• EXERCISE DIRECTIONS: Would you please return the lines of the entries below starting at the line that has "(λ j t s, inside" and ending at the line that has "destruct (Z.ltb_spec (zlen", both included, exactly as they are?

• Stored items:
Lemma pwp_upd_pf_any i g low t s :
  (i < OGS_MAX_NUM_OF_FLOW_IN_GTP)%nat → (∀ p, filter_shape p → filter_shape (g p)) → inside low t s →
  pwp (upd_pf i g) (λ _, inside low) returned t s.
Proof.
  intros Hi Hg [[Hlen Hall] Hs]. unfold pwp, upd_pf. destruct (pf t !! i) as [p|] eqn:Hp.
  - split; [|done]. split; cbn [pf]; [by rewrite length_insert|]. apply Forall_insert; [done|].
    apply Hg. by eapply Forall_lookup_1.
  - apply lookup_ge_None in Hp. lia.
Qed.
Lemma pwp_upd_component_any i j g low t s :
  (i < OGS_MAX_NUM_OF_FLOW_IN_GTP)%nat → (j < OGS_MAX_NUM_OF_PACKET_FILTER_COMPONENT)%nat → inside low t s →
  pwp (upd_component i j g) (λ _, inside low) returned t s.
Proof.
  intros Hi Hj Hin. pose proof Hin as [[Hlen Hall] Hs]. unfold pwp, upd_component.
  destruct (pf t !! i) as [p|] eqn:Hp; [|apply lookup_ge_None in Hp; lia].
  assert (Hfp : filter_shape p) by (by eapply Forall_lookup_1). destruct Hfp as [Hc Hn].
  destruct (components (content p) !! j) as [c|] eqn:Hcj; [|apply lookup_ge_None in Hcj; lia].
  assert (Hpwp := pwp_upd_pf_any i (λ q, PacketFilter (pf_flags q) (precedence q)
    (Content (length_ (content q)) (<[j:=g c]> (components (content q))) (num_of_component (content q)))) low t s Hi).
  apply Hpwp; [|by split]. intros q [Hq Hq']. split; cbn [content components num_of_component]; [by rewrite length_insert|done].
Qed.

Lemma parse1_any i j size x low t s :
  (i < OGS_MAX_NUM_OF_FLOW_IN_GTP)%nat → (j < OGS_MAX_NUM_OF_PACKET_FILTER_COMPONENT)%nat →
  0 ≤ size ≤ zlen octet → inside low t s → pwp (parse1 octet i j size x) (λ _, inside low) returned t s.
Proof.
  intros Hi Hj Hsize Hin. pose proof Hin as [Hsh Hs]. unfold parse1.
  apply pwp_bind, pwp_field; [done|lia|lia|split; [done|lia]|].
  intros bs _ _ Hle. apply pwp_upd_component_any; [done..|]. split; [done|lia].
Qed.
Lemma parse_list_any i j size low l : ∀ t s,
  (i < OGS_MAX_NUM_OF_FLOW_IN_GTP)%nat → (j < OGS_MAX_NUM_OF_PACKET_FILTER_COMPONENT)%nat →
  0 ≤ size ≤ zlen octet → inside low t s → pwp (parse_list octet i j size l) (λ _, inside low) returned t s.
Proof.
  induction l as [|x l IH]; intros t s Hi Hj Hsize Hin; [exact Hin|].
  destruct l as [|y l]; [by apply parse1_any|]. cbn [parse_list]. apply pwp_bind.
  eapply pwp_mono; [by apply parse1_any|]. intros [] t' s' Hin'. by apply IH.
Qed.
Lemma parse_component_any i j size low t s :
  (i < OGS_MAX_NUM_OF_FLOW_IN_GTP)%nat → (j < OGS_MAX_NUM_OF_PACKET_FILTER_COMPONENT)%nat →
  0 ≤ size ≤ zlen octet → inside low t s → pwp (parse_component octet i j size) (λ _, inside low) returned t s.
Proof.
  intros Hi Hj Hsize [Hsh Hs]. apply parse_component_pwp.
  apply pwp_bind, pwp_field; [done|lia|lia|split; [done|lia]|].
  intros bs _ _ Hle. apply pwp_bind. eapply pwp_mono; [by apply (pwp_upd_component_any i j _ low); [..|split; [|lia]]|].
  intros [] t' s' [Hsh' Hs']. unfold parse_layout. destruct (layout _) as [l|]; [by apply parse_list_any|].
  split; [done|lia].
Qed.
Lemma parse_components_any i size len room : ∀ j t s,
  (i < OGS_MAX_NUM_OF_FLOW_IN_GTP)%nat → (j + room = OGS_MAX_NUM_OF_PACKET_FILTER_COMPONENT)%nat →
  0 ≤ size ≤ zlen octet → inside size t s →
  pwp (parse_components octet room i j size len)
    (λ j t s, inside size t s ∧ (j ≤ OGS_MAX_NUM_OF_PACKET_FILTER_COMPONENT)%nat) returned t s.
Proof.
  induction room as [|room IH]; intros j t s Hi Hj Hsize Hin; cbn [parse_components];
    apply pwp_bind; unfold pwp at 1, get_size; case_match.
  - destruct Hin. split; [done|lia].
  - split; [done|lia].
  - apply pwp_bind. eapply pwp_mono; [by apply (parse_component_any _ _ _ size); [..|lia| |]|].
    intros [] t' s' Hin'. apply IH; [done|lia|done..].
  - split; [done|lia].
Qed.

Lemma parse_filter_any fl i t s :
  (i < OGS_MAX_NUM_OF_FLOW_IN_GTP)%nat → inside 0 t s → pwp (parse_filter octet fl i) (λ _, inside 0) returned t s.
Proof.
  intros Hi [Hsh Hs]. unfold parse_filter.
  apply pwp_bind, pwp_field; [done|lia|lia|split; [done|unfold return_size; lia]|]. intros bs _ _ Hle.
  apply pwp_bind. eapply pwp_mono; [by apply (pwp_upd_pf_any i _ 0); [done|intros p Hp; exact Hp|split; [done|lia]]|].
  clear t Hsh. intros [] t s' [Hsh Hs']. case_match; [by split|].
  apply pwp_bind, pwp_field; [done|lia|lia|split; [done|unfold return_size; lia]|]. clear bs Hle. intros bs _ _ Hle.
  apply pwp_bind. eapply pwp_mono; [by apply (pwp_upd_pf_any i _ 0); [done|intros p Hp; exact Hp|split; [done|lia]]|].
  clear t Hsh. intros [] t s'' [Hsh Hs''].
  apply pwp_bind, pwp_field; [done|lia|lia|split; [done|unfold return_size; lia]|]. clear bs Hle. intros bs _ _ Hle. cbn zeta.
  apply pwp_bind. eapply pwp_mono; [by apply (pwp_upd_pf_any i _ 0); [done|intros p Hp; exact Hp|split; [done|lia]]|].
  clear t Hsh. intros [] t s3 [Hsh Hs3]. apply pwp_bind. unfold pwp at 1, check.
  destruct (Z.ltb_spec (zlen octet) (s3 + le_value bs)); [split; [done|unfold return_size; lia]|].
  apply pwp_bind. unfold pwp at 1, get_size. apply pwp_bind.
  eapply pwp_mono; [by apply parse_components_any; [done|done|lia|split; [done|lia]]|].
  cbn beta. clear t Hsh. intros j t s4 [[Hsh Hs4] Hj].
  apply pwp_upd_pf_any; [done| |split; [done|lia]].
  intros p [Hp Hp']. split; [done|]. cbn [content num_of_component].
  unfold OGS_MAX_NUM_OF_PACKET_FILTER_COMPONENT in *. rewrite u8_small; lia.
Qed.
Lemma parse_filters_any fl n : ∀ i t s,
  (i + n ≤ OGS_MAX_NUM_OF_FLOW_IN_GTP)%nat → inside 0 t s → pwp (parse_filters octet n i fl) (λ _, inside 0) returned t s.
Proof.
  induction n as [|n IH]; intros i t s Hi Hin; cbn [parse_filters]; [exact Hin|]. apply pwp_bind.
  eapply pwp_mono; [by apply parse_filter_any; [lia|]|]. intros [] t' s' Hin'. apply IH; [lia|done].
Qed.

Lemma parse_tft_any : ∃ rv t, ogs_gtp2_parse_tft octet = Some (rv, t) ∧ tft_shape t ∧ -1 ≤ rv ≤ zlen octet.
Proof.
  pose proof (zlen_nonneg octet) as Hz. apply (pwp_run (parse_tft octet) returned). unfold parse_tft.
  assert (H0 : tft_shape tft_zero) by (split; [done|by repeat constructor]).
  apply pwp_bind, pwp_field; [done|lia|lia|split; [done|unfold return_size; lia]|]. intros bs _ _ Hle. cbn zeta.
  apply pwp_bind. unfold pwp at 1, assign. apply pwp_bind. case_match.
  { apply pwp_bind. unfold pwp at 1, get_size. split; [done|lia]. }
  unfold pwp at 1, mret, P_ret. apply pwp_bind. case_match.
  { apply pwp_bind. unfold pwp at 1, get_size. split; [done|lia]. }
  unfold pwp at 1, mret, P_ret. apply pwp_bind.
  eapply pwp_mono; [apply parse_filters_any; [unfold num_turns; lia|split; [done|lia]]|].
  intros [] t s [Hsh Hs]. apply pwp_bind. unfold pwp at 1, get_size. unfold pwp, mret, P_ret.
  rewrite s16_small by lia. split; [done|lia].
Qed.
End any.

(** A component may pass the end of the contents of its filter: the length of
    the contents bounds where a component begins, the length of the element
    where it ends. *)
Lemma component_crosses_content :
  ∃ t, ogs_gtp2_parse_tft [0x21; 0x10; 0; 1; 48; 17] = Some (6, t) ∧
    (p ← pf t !! 0%nat; Some (length_ (content p), num_of_component (content p))) = Some (1, 1).
Proof. eexists. split; [vm_compute; reflexivity|reflexivity]. Qed.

• RESULT OF THE TASK:
    (λ j t s, inside size t s ∧ (j ≤ OGS_MAX_NUM_OF_PACKET_FILTER_COMPONENT)%nat) returned t s.
Proof.
  induction room as [|room IH]; intros j t s Hi Hj Hsize Hin; cbn [parse_components];
    apply pwp_bind; unfold pwp at 1, get_size; case_match.
  - destruct Hin. split; [done|lia].
  - split; [done|lia].
  - apply pwp_bind. eapply pwp_mono; [by apply (parse_component_any _ _ _ size); [..|lia| |]|].
    intros [] t' s' Hin'. apply IH; [done|lia|done..].
  - split; [done|lia].
Qed.

Lemma parse_filter_any fl i t s :
  (i < OGS_MAX_NUM_OF_FLOW_IN_GTP)%nat → inside 0 t s → pwp (parse_filter octet fl i) (λ _, inside 0) returned t s.
Proof.
  intros Hi [Hsh Hs]. unfold parse_filter.
  apply pwp_bind, pwp_field; [done|lia|lia|split; [done|unfold return_size; lia]|]. intros bs _ _ Hle.
  apply pwp_bind. eapply pwp_mono; [by apply (pwp_upd_pf_any i _ 0); [done|intros p Hp; exact Hp|split; [done|lia]]|].
  clear t Hsh. intros [] t s' [Hsh Hs']. case_match; [by split|].
  apply pwp_bind, pwp_field; [done|lia|lia|split; [done|unfold return_size; lia]|]. clear bs Hle. intros bs _ _ Hle.
  apply pwp_bind. eapply pwp_mono; [by apply (pwp_upd_pf_any i _ 0); [done|intros p Hp; exact Hp|split; [done|lia]]|].
  clear t Hsh. intros [] t s'' [Hsh Hs''].
  apply pwp_bind, pwp_field; [done|lia|lia|split; [done|unfold return_size; lia]|]. clear bs Hle. intros bs _ _ Hle. cbn zeta.
  apply pwp_bind. eapply pwp_mono; [by apply (pwp_upd_pf_any i _ 0); [done|intros p Hp; exact Hp|split; [done|lia]]|].
  clear t Hsh. intros [] t s3 [Hsh Hs3]. apply pwp_bind. unfold pwp at 1, check.
  destruct (Z.ltb_spec (zlen octet) (s3 + le_value bs)); [split; [done|unfold return_size; lia]|].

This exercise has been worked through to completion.